I want to stress — bliss is not perfection. It’s not the thrill of a roller coaster. It includes times of struggle, can-I-make-a-living? (Not yet.) It includes boredom, a lack of inspiration. (How can I teach today? Nothing moves me!) But it also includes gratitude for those struggles and those feelings, because it’s all part of the journey. And every time I teach another class, or try something new in my practice, or see my old practice through new eyes, it feels like home.

Dancing in the rain: accepting what life throws at you

Life’s not about waiting for the storms to pass. It’s about learning to dance in the rain.

–  Vivian Greene

On Saturday, I went to a physical therapist for the first time. I was curious about why I was unable to go deeper into certain open-hip poses such as pigeon, agnistambasana (fire log pose), gomukhasana (cow’s face pose), and eka pada koundinyasana. Though I practiced asana 4-5 times a week — sometimes more — I was not seeing improvement in those types of poses. Aghh!

At my appointment, I told Robert what my issue was and showed him the poses that I was having trouble with. He had me lie down on a bed and bent one of my legs, swinging my lower leg left and right. In two minutes, he had the answer. (He’s good.)

“Aha!” he said, “it’s your bones.”

He explained that my pelvic bones were slightly turned in at the hips: the articulation between my femur and hip sockets (i.e. where they meet) was turned inwards, which limited my range of motion. Therefore my bone structure was preventing me from opening up into the full expression of those poses.

It might be possible to increase flexibility at my hip joints, but not without decreasing stability or damaging the joints. No thanks.

So what now?

I went to my first class since the appointment on Monday. With new awareness of my body, I was able to do each pose more mindfully. I was discovering myself in a new way. And it felt great!

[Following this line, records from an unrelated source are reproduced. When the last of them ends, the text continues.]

Lemma task_stays fuel visit_fuel started :
  stays bounded (walk_task walk size_of_item include_entry map_entry item_heap_bytes byte_budget fuel visit_fuel started)
    task_post empty_walk.
Proof.
  assert (Hb : bounded empty_walk) by (by left).
  unfold walk_task. apply stays_bind, stays_attempt. unfold metadata_blocking.
  apply stays_bind, stays_of_io; [intros rel _|intros e; by apply stays_ret].
  apply stays_bind, stays_io; [done|intros fd|intros e; by apply stays_ret].
  apply stays_io; [done|intros root|intros e; by apply stays_ret].
  destruct (negb (is_dir root)); [by apply stays_ret|].
  apply stays_and_then. eapply stays_mono; [apply new_state_stays|]. intros [[[]|x]|x] s Hs; [|done|done].
  destruct Hs as [Hg He].
  apply stays_and_then. eapply stays_mono; [apply push_stays; [apply Hg|by unfold vec_len; rewrite He]|].
  intros [[[]|x]|x] s1 Hp; [|done|done]. destruct Hp as (st & -> & Hso).
  assert (Hg1 : good (with_state st s)) by (by apply good_state; [apply Hg|]).
  apply stays_and_then. eapply (stays_weaken good); [by apply loop_stays|by right|].
  intros [[[]|x]|x] s2 Hg2; [|done|done].
  apply stays_bind, stays_gets, stays_and_then. eapply (stays_weaken good); [by apply recheck_stays|by right|].
  intros [[[]|x]|x] s3 [-> Hok]; [|done|done]. by apply stays_bind, stays_gets, stays_ret.
Qed.
End walk.

(** ** Items *)

Section items.
Context `{LL : ListLaws} {K : Calls} {LC : ListCalls} {U : Underway}.

(** What an item says of the entry beside its name and revision. *)
Record tells (e : RootedDirEntry) (item : ListSort.PathItem) : Prop := {
  te_type : ListSort.path_type item = match de_is_symlink e, is_dir (de_metadata e) with
                                      | true, true => ListSort.SymlinkDir
                                      | false, true => ListSort.Dir
                                      | true, false => ListSort.SymlinkFile
                                      | false, false => ListSort.File
                                      end;
  te_size : ListSort.size item = if is_dir (de_metadata e) then 0%Z else (st_size (de_metadata e) mod (U64_MAX + 1))%Z;
  te_mtime : ListSort.mtime item = match entry_modified (de_metadata e) with Some t => to_timestamp t | None => 0%Z end;
  te_sort_name : ListSort.sort_name item = to_lowercase (ListSort.name item) }.

(** The item stands for an entry seen in the directory that may be shown: its name is
    text, neither internal nor reserved; the item's name is the entry's path below [base],
    its revision is that of what was found there, and the rest is what its metadata say. *)
Definition item_in (directory base owner : bytes) (wanted : bytes -> bool) (item : ListSort.PathItem) : Prop :=
  exists e name relative,
    listed directory e /\ Download.os_str_to_str (de_file_name e) = Some name /\
    hidden_entry root_path e name = false /\ wanted name = true /\
    strip_path (de_path e) base = Some (ListSort.name item) /\ strip_path (de_path e) root_path = Some relative /\
    target_revision owner relative (de_revision_identity e) = Some (ListSort.item_revision item) /\ tells e item.
Definition item_of (base owner : bytes) (wanted : bytes -> bool) (item : ListSort.PathItem) : Prop :=
  exists directory, item_in directory base owner wanted item.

Do I feel remorse that I probably won’t be able to do some of those sweet looking arm balances, such as eka pada koundinyasana, bhuja pidasana (shoulder pressing pose), or titthibhasana (firefly)? Kinda. But on the flip side, poses such as mandukasana (frog pose) and upavista konasana (seated wide legged forward fold) come easily to me.

Obstacles like this one could prevent me from enjoying and growing in my yoga practice. It could make me feel incomplete, or unable to achieve the “real pose”. Or, it could make me a more compassionate and knowledgable teacher, and grow my practice in a direction I haven’t even imagined yet. I could wait for the storm to pass, and when the next one comes, wait for that to pass too. I could spend my life waiting for each storm to pass. Or, I could step outside and dance in the rain.